» **Goal of the exercise**: In the records below, find the line holding "agent shuts down, and" and the line holding "unfold agent_main. intros Hr.". Set down both, with every line between them, exactly.

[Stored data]
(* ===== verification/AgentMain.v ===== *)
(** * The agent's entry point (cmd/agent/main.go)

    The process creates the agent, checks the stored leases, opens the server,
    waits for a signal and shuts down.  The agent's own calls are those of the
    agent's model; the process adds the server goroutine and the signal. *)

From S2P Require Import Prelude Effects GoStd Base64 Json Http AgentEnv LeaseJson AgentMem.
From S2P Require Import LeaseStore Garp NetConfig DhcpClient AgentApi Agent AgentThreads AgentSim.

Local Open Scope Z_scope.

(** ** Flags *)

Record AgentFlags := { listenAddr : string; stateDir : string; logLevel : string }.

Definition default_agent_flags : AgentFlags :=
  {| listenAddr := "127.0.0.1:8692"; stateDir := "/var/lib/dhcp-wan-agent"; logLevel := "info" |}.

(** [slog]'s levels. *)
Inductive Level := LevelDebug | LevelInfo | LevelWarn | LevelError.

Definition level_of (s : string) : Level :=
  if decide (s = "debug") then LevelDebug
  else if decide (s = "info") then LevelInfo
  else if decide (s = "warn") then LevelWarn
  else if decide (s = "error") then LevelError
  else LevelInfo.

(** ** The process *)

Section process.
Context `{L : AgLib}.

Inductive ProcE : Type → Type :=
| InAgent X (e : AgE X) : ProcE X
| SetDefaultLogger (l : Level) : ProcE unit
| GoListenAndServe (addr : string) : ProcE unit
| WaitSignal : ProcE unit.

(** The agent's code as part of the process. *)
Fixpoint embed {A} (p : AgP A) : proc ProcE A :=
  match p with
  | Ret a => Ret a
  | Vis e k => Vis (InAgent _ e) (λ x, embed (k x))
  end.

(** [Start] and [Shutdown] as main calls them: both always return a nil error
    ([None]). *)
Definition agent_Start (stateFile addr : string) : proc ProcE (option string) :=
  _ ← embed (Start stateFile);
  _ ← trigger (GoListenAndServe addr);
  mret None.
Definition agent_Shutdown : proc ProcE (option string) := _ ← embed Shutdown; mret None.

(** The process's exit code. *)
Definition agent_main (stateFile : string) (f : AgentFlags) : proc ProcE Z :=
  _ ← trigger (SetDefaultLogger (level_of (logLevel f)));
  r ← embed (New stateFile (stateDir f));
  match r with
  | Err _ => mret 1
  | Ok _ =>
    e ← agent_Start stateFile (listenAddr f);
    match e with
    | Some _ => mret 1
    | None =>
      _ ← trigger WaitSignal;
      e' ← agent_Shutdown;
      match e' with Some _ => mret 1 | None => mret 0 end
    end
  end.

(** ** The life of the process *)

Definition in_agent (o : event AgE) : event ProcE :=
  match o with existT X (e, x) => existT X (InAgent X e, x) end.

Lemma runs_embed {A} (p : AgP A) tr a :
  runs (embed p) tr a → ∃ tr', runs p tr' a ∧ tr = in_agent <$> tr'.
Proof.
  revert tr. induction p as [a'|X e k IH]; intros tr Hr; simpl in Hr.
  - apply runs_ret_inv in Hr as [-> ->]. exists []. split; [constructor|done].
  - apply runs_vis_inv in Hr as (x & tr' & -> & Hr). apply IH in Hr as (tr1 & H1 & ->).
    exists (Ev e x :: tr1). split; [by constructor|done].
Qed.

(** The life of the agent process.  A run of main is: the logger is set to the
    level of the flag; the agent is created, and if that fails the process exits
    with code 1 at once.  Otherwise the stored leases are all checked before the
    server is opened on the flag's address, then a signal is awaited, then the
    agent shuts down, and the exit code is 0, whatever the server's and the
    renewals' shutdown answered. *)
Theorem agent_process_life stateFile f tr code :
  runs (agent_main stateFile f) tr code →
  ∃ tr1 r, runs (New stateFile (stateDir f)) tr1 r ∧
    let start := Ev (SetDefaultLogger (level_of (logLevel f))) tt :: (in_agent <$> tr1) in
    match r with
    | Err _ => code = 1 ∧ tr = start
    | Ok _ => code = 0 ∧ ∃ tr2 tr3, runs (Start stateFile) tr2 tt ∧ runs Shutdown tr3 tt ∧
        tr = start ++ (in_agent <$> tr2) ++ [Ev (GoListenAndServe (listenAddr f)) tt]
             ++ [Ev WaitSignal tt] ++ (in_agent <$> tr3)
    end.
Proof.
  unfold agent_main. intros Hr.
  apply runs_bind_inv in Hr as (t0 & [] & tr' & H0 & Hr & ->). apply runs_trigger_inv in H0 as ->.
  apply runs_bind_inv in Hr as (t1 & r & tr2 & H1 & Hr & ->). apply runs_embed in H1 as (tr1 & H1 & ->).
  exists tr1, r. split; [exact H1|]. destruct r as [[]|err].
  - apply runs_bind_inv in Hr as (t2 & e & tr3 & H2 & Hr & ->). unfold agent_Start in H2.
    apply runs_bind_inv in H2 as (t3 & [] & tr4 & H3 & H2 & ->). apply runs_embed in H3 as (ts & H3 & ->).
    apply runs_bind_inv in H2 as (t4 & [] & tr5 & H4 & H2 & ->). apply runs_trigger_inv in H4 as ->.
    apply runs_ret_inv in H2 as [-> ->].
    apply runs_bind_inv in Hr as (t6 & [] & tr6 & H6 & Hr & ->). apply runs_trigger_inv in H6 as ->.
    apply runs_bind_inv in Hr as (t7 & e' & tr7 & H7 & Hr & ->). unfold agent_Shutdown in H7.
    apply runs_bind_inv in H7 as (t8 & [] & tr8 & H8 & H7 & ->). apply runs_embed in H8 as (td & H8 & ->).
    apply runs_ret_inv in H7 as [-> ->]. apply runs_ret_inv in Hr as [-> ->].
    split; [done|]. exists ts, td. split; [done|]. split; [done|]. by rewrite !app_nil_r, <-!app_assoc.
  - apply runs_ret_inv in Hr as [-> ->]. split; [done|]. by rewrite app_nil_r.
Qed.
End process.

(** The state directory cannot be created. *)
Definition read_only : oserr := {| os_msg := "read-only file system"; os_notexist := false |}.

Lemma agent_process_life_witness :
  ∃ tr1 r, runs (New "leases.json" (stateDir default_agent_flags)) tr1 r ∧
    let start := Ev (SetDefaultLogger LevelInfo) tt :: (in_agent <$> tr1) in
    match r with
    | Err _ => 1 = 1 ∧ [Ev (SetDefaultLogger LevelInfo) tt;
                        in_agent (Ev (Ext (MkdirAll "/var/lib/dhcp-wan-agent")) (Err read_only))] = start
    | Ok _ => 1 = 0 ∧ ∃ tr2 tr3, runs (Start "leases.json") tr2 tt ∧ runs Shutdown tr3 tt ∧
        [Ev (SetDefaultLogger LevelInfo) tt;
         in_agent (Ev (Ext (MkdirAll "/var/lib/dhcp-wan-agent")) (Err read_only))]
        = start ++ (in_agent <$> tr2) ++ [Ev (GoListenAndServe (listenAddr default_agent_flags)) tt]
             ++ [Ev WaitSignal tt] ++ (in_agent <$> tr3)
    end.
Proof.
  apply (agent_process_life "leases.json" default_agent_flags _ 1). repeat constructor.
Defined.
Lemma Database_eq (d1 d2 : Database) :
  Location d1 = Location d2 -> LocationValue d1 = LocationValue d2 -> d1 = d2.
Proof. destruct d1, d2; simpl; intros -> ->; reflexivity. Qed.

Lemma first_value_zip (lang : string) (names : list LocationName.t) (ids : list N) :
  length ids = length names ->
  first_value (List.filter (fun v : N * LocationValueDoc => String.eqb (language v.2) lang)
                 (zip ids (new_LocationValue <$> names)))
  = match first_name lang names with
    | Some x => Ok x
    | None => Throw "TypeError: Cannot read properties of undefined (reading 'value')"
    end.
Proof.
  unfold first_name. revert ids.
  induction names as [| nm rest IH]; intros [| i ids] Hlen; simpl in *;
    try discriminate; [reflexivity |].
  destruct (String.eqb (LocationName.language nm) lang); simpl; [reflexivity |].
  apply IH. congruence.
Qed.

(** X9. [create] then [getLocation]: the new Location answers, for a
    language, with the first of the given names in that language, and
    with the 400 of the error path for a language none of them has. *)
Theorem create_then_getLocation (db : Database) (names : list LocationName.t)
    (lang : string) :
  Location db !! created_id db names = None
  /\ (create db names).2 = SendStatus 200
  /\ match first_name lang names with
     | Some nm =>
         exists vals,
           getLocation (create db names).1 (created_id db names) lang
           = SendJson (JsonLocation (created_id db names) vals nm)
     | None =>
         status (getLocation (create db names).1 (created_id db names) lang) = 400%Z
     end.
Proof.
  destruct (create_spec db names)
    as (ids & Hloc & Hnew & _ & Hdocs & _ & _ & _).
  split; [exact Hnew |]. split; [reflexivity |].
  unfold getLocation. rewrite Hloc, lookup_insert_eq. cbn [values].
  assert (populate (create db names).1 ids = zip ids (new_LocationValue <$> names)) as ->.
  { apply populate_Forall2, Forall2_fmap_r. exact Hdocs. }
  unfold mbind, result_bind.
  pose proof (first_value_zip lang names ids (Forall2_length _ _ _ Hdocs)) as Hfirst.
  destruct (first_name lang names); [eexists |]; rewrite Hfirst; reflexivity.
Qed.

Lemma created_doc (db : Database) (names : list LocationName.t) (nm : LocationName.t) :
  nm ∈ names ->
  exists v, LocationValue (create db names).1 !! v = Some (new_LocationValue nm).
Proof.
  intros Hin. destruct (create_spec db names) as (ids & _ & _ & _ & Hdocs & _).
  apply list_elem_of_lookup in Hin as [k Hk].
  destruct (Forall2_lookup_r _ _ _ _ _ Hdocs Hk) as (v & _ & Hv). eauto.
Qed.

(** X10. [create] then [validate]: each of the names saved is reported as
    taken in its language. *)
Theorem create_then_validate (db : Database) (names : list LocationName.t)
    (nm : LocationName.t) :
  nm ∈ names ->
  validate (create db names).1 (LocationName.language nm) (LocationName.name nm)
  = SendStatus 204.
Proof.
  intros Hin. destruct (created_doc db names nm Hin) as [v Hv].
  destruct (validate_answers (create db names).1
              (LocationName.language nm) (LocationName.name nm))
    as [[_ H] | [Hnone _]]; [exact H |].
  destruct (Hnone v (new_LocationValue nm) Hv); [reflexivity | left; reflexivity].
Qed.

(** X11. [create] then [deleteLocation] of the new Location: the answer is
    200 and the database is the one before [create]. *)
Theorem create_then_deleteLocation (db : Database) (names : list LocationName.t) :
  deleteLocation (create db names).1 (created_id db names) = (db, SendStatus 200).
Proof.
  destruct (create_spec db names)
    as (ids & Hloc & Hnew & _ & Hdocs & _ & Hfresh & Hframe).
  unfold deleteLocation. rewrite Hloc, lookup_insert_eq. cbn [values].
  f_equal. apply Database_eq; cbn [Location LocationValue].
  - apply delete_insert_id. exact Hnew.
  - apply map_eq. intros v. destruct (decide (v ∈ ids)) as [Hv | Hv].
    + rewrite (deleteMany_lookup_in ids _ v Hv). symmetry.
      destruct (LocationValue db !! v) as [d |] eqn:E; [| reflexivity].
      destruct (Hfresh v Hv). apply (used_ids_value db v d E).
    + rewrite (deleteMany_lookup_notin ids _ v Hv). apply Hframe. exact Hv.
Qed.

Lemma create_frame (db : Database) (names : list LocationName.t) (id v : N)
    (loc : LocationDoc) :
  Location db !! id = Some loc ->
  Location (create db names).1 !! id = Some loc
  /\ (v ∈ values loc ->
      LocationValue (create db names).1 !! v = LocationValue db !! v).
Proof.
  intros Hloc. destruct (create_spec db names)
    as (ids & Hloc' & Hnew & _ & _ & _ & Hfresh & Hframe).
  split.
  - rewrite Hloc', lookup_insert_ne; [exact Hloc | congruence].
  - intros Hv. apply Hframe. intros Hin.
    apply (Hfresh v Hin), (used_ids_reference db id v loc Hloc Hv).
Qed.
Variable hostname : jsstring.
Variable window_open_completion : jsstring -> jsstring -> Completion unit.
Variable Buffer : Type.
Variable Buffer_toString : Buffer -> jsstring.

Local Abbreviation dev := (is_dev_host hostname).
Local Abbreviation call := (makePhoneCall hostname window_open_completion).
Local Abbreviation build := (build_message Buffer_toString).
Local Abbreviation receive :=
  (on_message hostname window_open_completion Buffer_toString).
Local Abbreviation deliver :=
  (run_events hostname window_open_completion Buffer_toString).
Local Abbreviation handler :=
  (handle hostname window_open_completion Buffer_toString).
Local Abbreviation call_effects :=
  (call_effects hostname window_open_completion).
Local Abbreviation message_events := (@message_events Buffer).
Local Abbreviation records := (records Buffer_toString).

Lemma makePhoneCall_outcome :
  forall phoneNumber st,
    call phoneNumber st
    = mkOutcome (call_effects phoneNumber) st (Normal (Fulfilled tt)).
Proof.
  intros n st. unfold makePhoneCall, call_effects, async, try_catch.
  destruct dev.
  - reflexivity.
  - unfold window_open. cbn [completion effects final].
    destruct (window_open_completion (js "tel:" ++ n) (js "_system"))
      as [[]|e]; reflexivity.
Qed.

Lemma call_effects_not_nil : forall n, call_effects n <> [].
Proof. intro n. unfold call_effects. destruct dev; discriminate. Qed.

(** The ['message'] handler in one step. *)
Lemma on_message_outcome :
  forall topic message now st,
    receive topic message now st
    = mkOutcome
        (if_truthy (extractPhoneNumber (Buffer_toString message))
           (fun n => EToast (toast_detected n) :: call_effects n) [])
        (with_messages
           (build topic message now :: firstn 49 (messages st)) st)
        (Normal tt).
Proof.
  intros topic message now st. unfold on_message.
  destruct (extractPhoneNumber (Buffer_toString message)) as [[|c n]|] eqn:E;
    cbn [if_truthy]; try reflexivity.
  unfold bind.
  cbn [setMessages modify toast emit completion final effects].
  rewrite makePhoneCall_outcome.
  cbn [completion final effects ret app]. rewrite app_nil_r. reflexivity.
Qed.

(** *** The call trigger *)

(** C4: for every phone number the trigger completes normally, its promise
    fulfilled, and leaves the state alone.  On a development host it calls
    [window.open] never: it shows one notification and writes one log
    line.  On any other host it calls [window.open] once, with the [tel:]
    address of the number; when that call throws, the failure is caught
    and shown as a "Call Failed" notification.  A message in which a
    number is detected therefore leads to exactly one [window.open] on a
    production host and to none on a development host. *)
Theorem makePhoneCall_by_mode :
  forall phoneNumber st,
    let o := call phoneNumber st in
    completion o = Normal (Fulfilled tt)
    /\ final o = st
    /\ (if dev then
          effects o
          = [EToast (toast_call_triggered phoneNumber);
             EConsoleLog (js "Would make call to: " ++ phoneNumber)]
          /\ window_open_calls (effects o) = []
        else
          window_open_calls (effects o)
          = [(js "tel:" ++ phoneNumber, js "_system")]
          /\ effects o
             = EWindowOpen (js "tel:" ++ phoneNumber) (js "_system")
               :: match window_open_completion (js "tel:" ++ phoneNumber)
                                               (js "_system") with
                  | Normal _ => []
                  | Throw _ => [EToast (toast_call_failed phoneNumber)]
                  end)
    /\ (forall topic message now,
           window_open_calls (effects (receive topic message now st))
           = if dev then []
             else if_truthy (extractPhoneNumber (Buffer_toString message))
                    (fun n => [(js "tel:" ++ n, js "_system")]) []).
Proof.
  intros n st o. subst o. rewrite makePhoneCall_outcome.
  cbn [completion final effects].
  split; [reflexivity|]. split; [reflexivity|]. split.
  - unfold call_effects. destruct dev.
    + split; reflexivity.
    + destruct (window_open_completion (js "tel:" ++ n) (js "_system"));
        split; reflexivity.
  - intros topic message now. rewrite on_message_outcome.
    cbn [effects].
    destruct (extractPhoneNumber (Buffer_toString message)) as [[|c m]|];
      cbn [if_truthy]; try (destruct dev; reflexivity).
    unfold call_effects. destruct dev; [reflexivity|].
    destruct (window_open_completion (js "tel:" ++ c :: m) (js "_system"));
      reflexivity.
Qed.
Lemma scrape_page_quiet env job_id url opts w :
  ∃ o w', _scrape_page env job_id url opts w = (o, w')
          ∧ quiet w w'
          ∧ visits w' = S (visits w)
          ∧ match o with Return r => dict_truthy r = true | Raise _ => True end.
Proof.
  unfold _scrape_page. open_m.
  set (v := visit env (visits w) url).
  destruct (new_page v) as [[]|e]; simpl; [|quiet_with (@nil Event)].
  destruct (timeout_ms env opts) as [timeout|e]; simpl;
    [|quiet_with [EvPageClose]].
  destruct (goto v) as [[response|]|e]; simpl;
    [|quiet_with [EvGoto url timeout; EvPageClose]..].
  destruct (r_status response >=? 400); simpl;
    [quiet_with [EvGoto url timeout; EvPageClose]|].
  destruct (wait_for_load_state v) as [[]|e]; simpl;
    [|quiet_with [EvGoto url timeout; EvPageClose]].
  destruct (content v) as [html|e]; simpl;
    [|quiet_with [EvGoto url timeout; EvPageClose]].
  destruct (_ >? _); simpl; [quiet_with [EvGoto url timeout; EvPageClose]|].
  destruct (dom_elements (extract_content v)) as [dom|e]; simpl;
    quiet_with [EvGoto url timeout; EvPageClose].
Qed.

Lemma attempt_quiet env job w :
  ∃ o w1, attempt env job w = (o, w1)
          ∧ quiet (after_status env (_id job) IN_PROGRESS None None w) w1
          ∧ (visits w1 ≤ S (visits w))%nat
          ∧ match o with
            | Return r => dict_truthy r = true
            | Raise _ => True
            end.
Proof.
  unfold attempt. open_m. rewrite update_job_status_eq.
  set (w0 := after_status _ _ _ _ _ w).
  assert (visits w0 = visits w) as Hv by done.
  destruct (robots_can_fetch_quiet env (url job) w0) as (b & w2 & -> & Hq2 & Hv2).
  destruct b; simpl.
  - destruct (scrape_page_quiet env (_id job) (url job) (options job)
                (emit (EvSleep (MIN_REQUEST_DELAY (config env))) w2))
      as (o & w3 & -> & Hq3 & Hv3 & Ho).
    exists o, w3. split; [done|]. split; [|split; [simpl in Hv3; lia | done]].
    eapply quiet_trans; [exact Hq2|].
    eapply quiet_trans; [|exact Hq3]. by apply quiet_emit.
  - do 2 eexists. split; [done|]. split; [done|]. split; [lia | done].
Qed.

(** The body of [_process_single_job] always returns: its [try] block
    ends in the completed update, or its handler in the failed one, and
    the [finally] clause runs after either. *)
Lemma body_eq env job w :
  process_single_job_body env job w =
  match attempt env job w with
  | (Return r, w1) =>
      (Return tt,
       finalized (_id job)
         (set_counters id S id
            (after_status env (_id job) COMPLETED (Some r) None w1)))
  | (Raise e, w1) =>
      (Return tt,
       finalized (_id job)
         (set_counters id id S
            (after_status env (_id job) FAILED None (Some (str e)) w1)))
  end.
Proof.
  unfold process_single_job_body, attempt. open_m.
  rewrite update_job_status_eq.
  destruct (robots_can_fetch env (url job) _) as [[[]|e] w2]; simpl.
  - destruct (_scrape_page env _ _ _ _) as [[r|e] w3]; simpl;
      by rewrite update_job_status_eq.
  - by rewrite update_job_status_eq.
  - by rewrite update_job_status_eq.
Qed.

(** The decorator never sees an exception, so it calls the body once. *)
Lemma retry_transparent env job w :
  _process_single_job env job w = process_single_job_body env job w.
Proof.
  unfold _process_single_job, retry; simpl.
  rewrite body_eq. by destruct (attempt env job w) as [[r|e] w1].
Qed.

» **Response**:
    agent shuts down, and the exit code is 0, whatever the server's and the
    renewals' shutdown answered. *)
Theorem agent_process_life stateFile f tr code :
  runs (agent_main stateFile f) tr code →
  ∃ tr1 r, runs (New stateFile (stateDir f)) tr1 r ∧
    let start := Ev (SetDefaultLogger (level_of (logLevel f))) tt :: (in_agent <$> tr1) in
    match r with
    | Err _ => code = 1 ∧ tr = start
    | Ok _ => code = 0 ∧ ∃ tr2 tr3, runs (Start stateFile) tr2 tt ∧ runs Shutdown tr3 tt ∧
        tr = start ++ (in_agent <$> tr2) ++ [Ev (GoListenAndServe (listenAddr f)) tt]
             ++ [Ev WaitSignal tt] ++ (in_agent <$> tr3)
    end.
Proof.
  unfold agent_main. intros Hr.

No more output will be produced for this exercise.